Era mesmo assim, ela sentia-se um piano nas suas mãos.

Por umas artes mágicas que ela desconhecia mas sabia que ele possuía, cada vez que sentia o matraquear dos dedos deslizando pelas suas nuas costas... desaparecia tudo.
Apenas sabia que fechava os olhos, inspirava lenta e profundamente... e era pauta e teclas nas mãos do artista.


-"Oh que artista!" - libertou o pensamento. Sim... ele sabia fazê-la vibrar, arquear, gemer no tom certo e afinado. Como fosse uma daquelas composições clássicas, começando piano... um toque aqui, outro ali.... ritmo em crescendo, com o chinfrim dos metais da cama, orquestra de molas pressionadas, tambores contra a parede, coro vocal grave, agudo, gutural... até à apoteose final, ao êxtase colectivo, com a respectiva chuva final de aplausos sedentos de um encore. Uma e outra vez.

Deu por si imaginando-os em cima de um piano... com as teclas frenética e desordenadamente soando, na urgência do momento... na beleza do improviso, no saborear do compasso único, diferente de tudo o que já tinha sentido.

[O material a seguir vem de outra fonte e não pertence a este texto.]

(* ===== verification/DramInv.v ===== *)
(** * The DRAM controller as a machine

    The handlers of [DramCtrl] put together: the controller serves the first of
    its events, takes a request or is asked to drain.  What holds between two
    turns is [inv]: what the banks are and when they are free, what is in the
    queues, what the bus is planned for, and where the controller is in the
    refresh. *)

From S2P Require Import Prelude.
From S2P Require Import AddrRange.
From S2P Require Import Packet.
From S2P Require Import AbstractMem.
From S2P Require Import DramBank.
From S2P Require Import DramAddr.
From S2P Require Import DramQueue.
From S2P Require Import DramSpec.
From S2P Require Import DramOps.
From S2P Require Import DramCtrl.

(** ** Turns *)

(** The times are far from the end of the clock. *)
Definition LIMIT : Z := 2 ^ 59.

Inductive Input := Serve | Request (t : Z) (pkt : Packet) | Drain (t port_count : Z).

Definition pop (l : list (Ev * Z)) (c : DRAMCtrl) : DRAMCtrl := c <| dram := (dram c) <| events := l |> |>.

Section Machine.

Context (P : DramParams).

(** A power event for the present is the next to be served: it comes in front of
    its equals, and nothing else happens before. *)
Definition follow (now : Z) (c : DRAMCtrl) : res DRAMCtrl :=
  match events (dram c) with
  | (Power, t) :: l => if t =? now then process P Power now (pop l c) else Ok c
  | _ => Ok c
  end.

Definition serve (c : DRAMCtrl) : res (DRAMCtrl * Z) :=
  match events (dram c) with
  | [] => undefined
  | (e, t) :: l =>
      c ← process P e t (pop l c);
      c ← match e with Activate | Precharge | Refresh => follow t c | _ => Ok c end;
      Ok (c, t)
  end.

(** The state, the time, and how many answers have come to be owed. *)
Definition turn (i : Input) (c : DRAMCtrl) : res (DRAMCtrl * Z * Z) :=
  match i with
  | Serve => '(c, t) ← serve c; Ok (c, t, 0)
  | Request t pkt =>
      '(c, taken) ← recvTimingReq P t pkt c;
      Ok (c, t, if taken && negb (memInhibitAsserted pkt) && needsResponse pkt then 1 else 0)
  | Drain t port_count => '(c, _) ← drain t port_count c; Ok (c, t, 0)
  end.

(** [Mem] holds of the memory states that the requests can be made on. *)
Context (Mem : AbstractMemory -> Prop).

Definition served (pkt : Packet) : Prop := forall m, Mem m ->
  exists m' pkt', access pkt m = Ok (m', pkt') /\ Mem m' /\ (needsResponse pkt = true -> isResponse pkt' = true).

Record good_request (pkt : Packet) : Prop := {
  gr_served : served pkt;
  gr_one : isRead pkt = true -> isWrite pkt = false /\ needsResponse pkt = true;
  gr_place : exists a size, getAddr pkt = Ok a /\ getSize pkt = Ok size /\ request_ok a size
}.

(** Between the last turn and the next event. *)
Definition in_time (now t : Z) (c : DRAMCtrl) : Prop :=
  now <= t < LIMIT /\ forall e t' l, events (dram c) = (e, t') :: l -> t <= t'.

Definition admissible (now : Z) (c : DRAMCtrl) (i : Input) : Prop :=
  match i with
  | Serve => forall e t l, events (dram c) = (e, t) :: l -> t < LIMIT
  | Request t pkt => in_time now t c /\ good_request pkt
  | Drain t _ => in_time now t c
  end.

(** The states of a controller from its start on, the time, and the number of
    answers owed so far. *)
Inductive reach : Z -> DRAMCtrl -> Z -> Prop :=
| reach_start p m now c0 c : Mem m -> DRAMCtrl_new p m = Ok (P, c0) -> 0 <= now < LIMIT -> startup P now c0 = Ok c ->
    reach now c 0
| reach_turn now c n i c' now' k : reach now c n -> admissible now c i -> turn i c = Ok (c', now', k) -> reach now' c' (n + k).

(** Some events in a row, while there is time. *)
Fixpoint serves (k : nat) (now : Z) (c : DRAMCtrl) : res (DRAMCtrl * Z) :=
  match k with
  | O => Ok (c, now)
  | S k => '(c, t) ← serve c; _ ← assert_ (t <? LIMIT); serves k t c
  end.

(** ** The invariant *)

(** The bursts in the queues. *)
Definition spot (p : DRAMPacket) : Prop := at_bank P p /\ 0 <= row p < NO_ROW.
Definition read_entry (p : DRAMPacket) : Prop :=
  spot p /\ dp_size p <= burstSize P /\ served (dp_pkt p) /\ needsResponse (dp_pkt p) = true.
Definition write_entry (p : DRAMPacket) : Prop := spot p /\ entry_ok P p.

(** How many of the bursts [l] belong to a helper. *)
Definition parts_of (o : option positive) (l : list DRAMPacket) : Z := Z.of_nat (length (filter (fun p => burstHelper p = o) l)).

(** The requests that wait for an answer: those of one burst, and the helpers. *)
Definition owed (c : DRAMCtrl) : Z := parts_of None (readQueue c ++ respQueue c) + Z.of_nat (size (helpers c)).

Record queues (n : Z) (c : DRAMCtrl) : Prop := {
  q_mem : Mem (array c);
  q_reads : Forall read_entry (readQueue c);
  q_writes : Forall write_entry (writeQueue c);
  q_resp : Forall read_entry (respQueue c);
  q_read_room : Z.of_nat (length (readQueue c)) + Z.of_nat (length (respQueue c)) <= readBufferSize P;
  q_write_room : Z.of_nat (length (writeQueue c)) <= writeBufferSize P;
  q_helper : forall h, let k := parts_of (Some h) (readQueue c ++ respQueue c) in
    match helpers c !! h with
    | Some (count, serviced) => 0 <= serviced /\ serviced + k = count /\ 0 < k /\ count < 2 ^ 32
    | None => k = 0
    end;
  q_fresh : forall h, (new_helper c <= h)%positive -> helpers c !! h = None;
  q_owed : n = Z.of_nat (length (responses c)) + owed c;
  q_bus : busState c = WRITE \/ busState c = READ_TO_WRITE -> writeQueue c <> []
}.

(** What is planned for the bus, and the next request and response. *)
Record timing (now : Z) (c : DRAMCtrl) : Prop := {
  t_resp_sorted : StronglySorted (fun p q => readyTime p <= readyTime q) (respQueue c);
  t_resp_bus : Forall (fun p => readyTime p <= busBusyUntil (dram c)) (respQueue c);
  t_resp_event : when_ Respond (dram c) = readyTime <$> head (respQueue c);
  t_bus : S1 P <= busBusyUntil (dram c) <= default now (when_ NextReq (dram c)) + S1 P;
  t_last : nextReqTime (dram c) + S1 P <= busBusyUntil (dram c);
  t_next : refreshState c = REF_IDLE -> forall t, when_ NextReq (dram c) = Some t -> t <= now + ahead_max P;
  t_bounded : bounded P (Z.max now (busBusyUntil (dram c))) (dram c);
  t_work : refreshState c = REF_IDLE -> when_ NextReq (dram c) = None -> readQueue c = [] /\ busState c = READ
}.

(** The power state of the banks. *)
Record rows (now : Z) (c : DRAMCtrl) : Prop := {
  r_over : acts_over P now (dram c);
  r_power : when_ Power (dram c) = None;
  r_state : pwrState c = PWR_ACT /\ busy (dram c) \/
    pwrState c = PWR_IDLE /\
    (when_ Activate (dram c) = None -> numBanksActive (dram c) = 0 /\ when_ Precharge (dram c) = None) /\
    (forall A, when_ Activate (dram c) = Some A -> refreshState c = REF_IDLE /\ A <= now /\ ahead Activate Refresh (events (dram c)))
}.

(** If the next request is planned, it is the next event. *)
Definition next_first (c : DRAMCtrl) : Prop :=
  when_ NextReq (dram c) = None \/ exists t l, events (dram c) = (NextReq, t) :: l.

Inductive phase (now : Z) (c : DRAMCtrl) : Prop :=
| ph_idle : refreshState c = REF_IDLE -> rows now c -> (exists t, when_ Refresh (dram c) = Some t) -> phase now c
| ph_drain t : refreshState c = REF_DRAIN -> rows now c -> when_ Refresh (dram c) = None -> 0 <= refreshDueAt c <= now ->
    when_ NextReq (dram c) = Some t -> t <= refreshDueAt c + ahead_max P -> phase now c
| ph_pre t : refreshState c = REF_PRE -> rows now c -> when_ Refresh (dram c) = Some t -> 0 <= refreshDueAt c <= now ->
    t <= refreshDueAt c + ahead_max P -> next_first c -> phase now c
| ph_close t : refreshState c = REF_RUN -> pwrState c = PWR_ACT -> when_ Power (dram c) = None -> when_ Refresh (dram c) = None ->
    0 <= refreshDueAt c <= now -> numBanksActive (dram c) = 0 -> when_ Precharge (dram c) = Some t ->
    t <= refreshDueAt c + ahead_max P + S1 P + Cp P + tRP P -> next_first c -> phase now c
| ph_run t : refreshState c = REF_RUN -> pwrState c = PWR_REF -> pwrStateTrans c = PWR_IDLE -> when_ Power (dram c) = Some t ->
    (exists t', when_ Refresh (dram c) = Some t') -> ahead Power Refresh (events (dram c)) ->
    numBanksActive (dram c) = 0 -> when_ Activate (dram c) = None -> when_ Precharge (dram c) = None ->
    (forall r b x, bank_at (dram c) r b = Some x -> actAllowedAt x <= t) -> next_first c -> phase now c.

Definition banks_good (now : Z) (d : Dram) : Prop := exists v, banks_inv P now d v /\ legal P (cmdList d) v.

Record inv (n now : Z) (c : DRAMCtrl) : Prop := {
  i_now : 0 <= now < LIMIT;
  i_banks : banks_good now (dram c);
  i_queues : queues n c;
  i_timing : timing now c;
  i_phase : phase now c
}.

End Machine.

É... aquele homem possuía-a. Por dentro e por fora. Não imaginava a sua vida sem ele. Não conseguia sequer fazer um esforço nesse sentido. Sabia que o completava, que ele sem ela também não seria a mesma pessoa. Se fosse indiana, com muito orgulho pintaria a marca de posse na testa. Seria Rati, a esposa, e ele, o deus Kama. Reinventariam o Kama Sutra até que a morte os levasse.

Subitamente, recordou ter visto algures um piano a arder numa praia... Sim... lembrou-se de um pianista japonês qualquer que tocou num piano a arder...

-"Isso!"
Tal como uma princesa indiana, se ele morresse primeiro, arderiam juntamente, num piano como pira funerária, numa praia deserta, ao pôr do sol. Como deve ser!

Sorriu, abanou a cabeça, soltou aquilo que ela já sabia:

-"Devo estar doidinha! É do calor, só pode!"